Using the exact wording, repeat every line of the material.
Entries supplied START
(** The four bytes of two contexts, in a buffer of five. *)
Lemma flb_output_flush_telemetry_lifecycle_witness :
  ∃ w1 id coro tmp pc, flb_output_flush_create (demo_logs_lib malloc_libco) 1024 200 4096 7168 demo_metrics_world = Some (16384, w1) ∧
    w_flushes w1 !! 16384 = Some (OutputFlush id 560 1024 7168 4096 coro tmp) ∧ w_chunks w1 !! tmp = Some pc ∧
    mem_load (ec_data pc) 0 4 (w_mem w1) = Some [65; 65; 66; 66] ∧ 4 ≤ ec_size pc ∧
    ∃ w2 w3, flb_coro_resume (output_run (demo_logs_lib malloc_libco)) coro w1 = Some (tt, w2) ∧
      flb_output_flush_destroy (demo_logs_lib malloc_libco) 16384 w2 = Some (tt, w3) ∧
      w_chunks w3 = w_chunks demo_metrics_world.
Proof.
  destruct (flb_output_flush_telemetry_lifecycle (demo_logs_lib malloc_libco) (λ p, {[ p ]}) malloc_libco_ok (demo_logs_ok _)
    1024 200 4096 7168 flb_out_thread_instance_zero demo_metrics_world demo_task_of_flush demo_chunk (demo_processed_output 67)
    flb_config_zero [] 1 demo_metrics_pre demo_telemetry ltac:(by left) demo_enc demo_telemetry_ok [65; 66; 67]
    ltac:(vm_compute; reflexivity) ltac:(simpl; lia) demo_room FLB_OK (λ _ _, eq_refl) demo_prepare [] demo_routes
    ltac:(reflexivity) demo_metrics_life_ok) as (r & w1 & evs & E & _ & Hcase).
  assert (Hr : (λ x, (x.1, w_threads x.2 !! 16720)) <$>
      flb_output_flush_create (demo_logs_lib malloc_libco) 1024 200 4096 7168 demo_metrics_world =
    Some (16384, Some (CT_output_ready (OutFlushParams 16656 16384 200 300 400 7168 16480)))) by (vm_compute; reflexivity).
  pose proof (eq_trans (eq_sym (f_equal (fmap (λ x, (x.1, w_threads x.2 !! 16720))) E)) Hr) as Hr'.
  simpl in Hr'. injection Hr' as -> Hth.
  destruct Hcase as [[H _]|(id & coro & tmp & pc & callee & [_ Hb Hs _ _] & _ & Hst)]; [discriminate H|].
  destruct Hst as [[Hdl _]|(Hdl & _ & w2 & w3 & E2 & E3 & Hre)].
  - exfalso. rewrite (dl_thread _ _ _ _ _ _ _ _ _ _ _ _ _ _ _ _ Hdl) in Hth.
    apply lookup_insert_Some in Hth as [[_ [=]]|[_ Hth]]. vm_compute in Hth. discriminate Hth.
  - exists w1, id, coro, tmp, pc. split; [exact E|].
    rewrite (proj1 (dl_chunk _ _ _ _ _ _ _ _ _ _ _ _ _ _ _ _ Hdl)), (dl_flush _ _ _ _ _ _ _ _ _ _ _ _ _ _ _ _ Hdl).
    split; [apply lookup_insert_eq|]. split; [apply lookup_insert_eq|]. split; [exact Hb|]. split; [exact (proj1 Hs)|].
    exists w2, w3. split; [exact E2|]. split; [exact E3|]. by destruct Hre as [_ _ _ _ Hch _ _ _ _ _ _].
Defined.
Entries supplied END
Output:
(** The four bytes of two contexts, in a buffer of five. *)
Lemma flb_output_flush_telemetry_lifecycle_witness :
  ∃ w1 id coro tmp pc, flb_output_flush_create (demo_logs_lib malloc_libco) 1024 200 4096 7168 demo_metrics_world = Some (16384, w1) ∧
    w_flushes w1 !! 16384 = Some (OutputFlush id 560 1024 7168 4096 coro tmp) ∧ w_chunks w1 !! tmp = Some pc ∧
    mem_load (ec_data pc) 0 4 (w_mem w1) = Some [65; 65; 66; 66] ∧ 4 ≤ ec_size pc ∧
    ∃ w2 w3, flb_coro_resume (output_run (demo_logs_lib malloc_libco)) coro w1 = Some (tt, w2) ∧
      flb_output_flush_destroy (demo_logs_lib malloc_libco) 16384 w2 = Some (tt, w3) ∧
      w_chunks w3 = w_chunks demo_metrics_world.
Proof.
  destruct (flb_output_flush_telemetry_lifecycle (demo_logs_lib malloc_libco) (λ p, {[ p ]}) malloc_libco_ok (demo_logs_ok _)
    1024 200 4096 7168 flb_out_thread_instance_zero demo_metrics_world demo_task_of_flush demo_chunk (demo_processed_output 67)
    flb_config_zero [] 1 demo_metrics_pre demo_telemetry ltac:(by left) demo_enc demo_telemetry_ok [65; 66; 67]
    ltac:(vm_compute; reflexivity) ltac:(simpl; lia) demo_room FLB_OK (λ _ _, eq_refl) demo_prepare [] demo_routes
    ltac:(reflexivity) demo_metrics_life_ok) as (r & w1 & evs & E & _ & Hcase).
  assert (Hr : (λ x, (x.1, w_threads x.2 !! 16720)) <$>
      flb_output_flush_create (demo_logs_lib malloc_libco) 1024 200 4096 7168 demo_metrics_world =
    Some (16384, Some (CT_output_ready (OutFlushParams 16656 16384 200 300 400 7168 16480)))) by (vm_compute; reflexivity).
  pose proof (eq_trans (eq_sym (f_equal (fmap (λ x, (x.1, w_threads x.2 !! 16720))) E)) Hr) as Hr'.
  simpl in Hr'. injection Hr' as -> Hth.
  destruct Hcase as [[H _]|(id & coro & tmp & pc & callee & [_ Hb Hs _ _] & _ & Hst)]; [discriminate H|].
  destruct Hst as [[Hdl _]|(Hdl & _ & w2 & w3 & E2 & E3 & Hre)].
  - exfalso. rewrite (dl_thread _ _ _ _ _ _ _ _ _ _ _ _ _ _ _ _ Hdl) in Hth.
    apply lookup_insert_Some in Hth as [[_ [=]]|[_ Hth]]. vm_compute in Hth. discriminate Hth.
  - exists w1, id, coro, tmp, pc. split; [exact E|].
    rewrite (proj1 (dl_chunk _ _ _ _ _ _ _ _ _ _ _ _ _ _ _ _ Hdl)), (dl_flush _ _ _ _ _ _ _ _ _ _ _ _ _ _ _ _ Hdl).
    split; [apply lookup_insert_eq|]. split; [apply lookup_insert_eq|]. split; [exact Hb|]. split; [exact (proj1 Hs)|].
    exists w2, w3. split; [exact E2|]. split; [exact E3|]. by destruct Hre as [_ _ _ _ Hch _ _ _ _ _ _].
Defined.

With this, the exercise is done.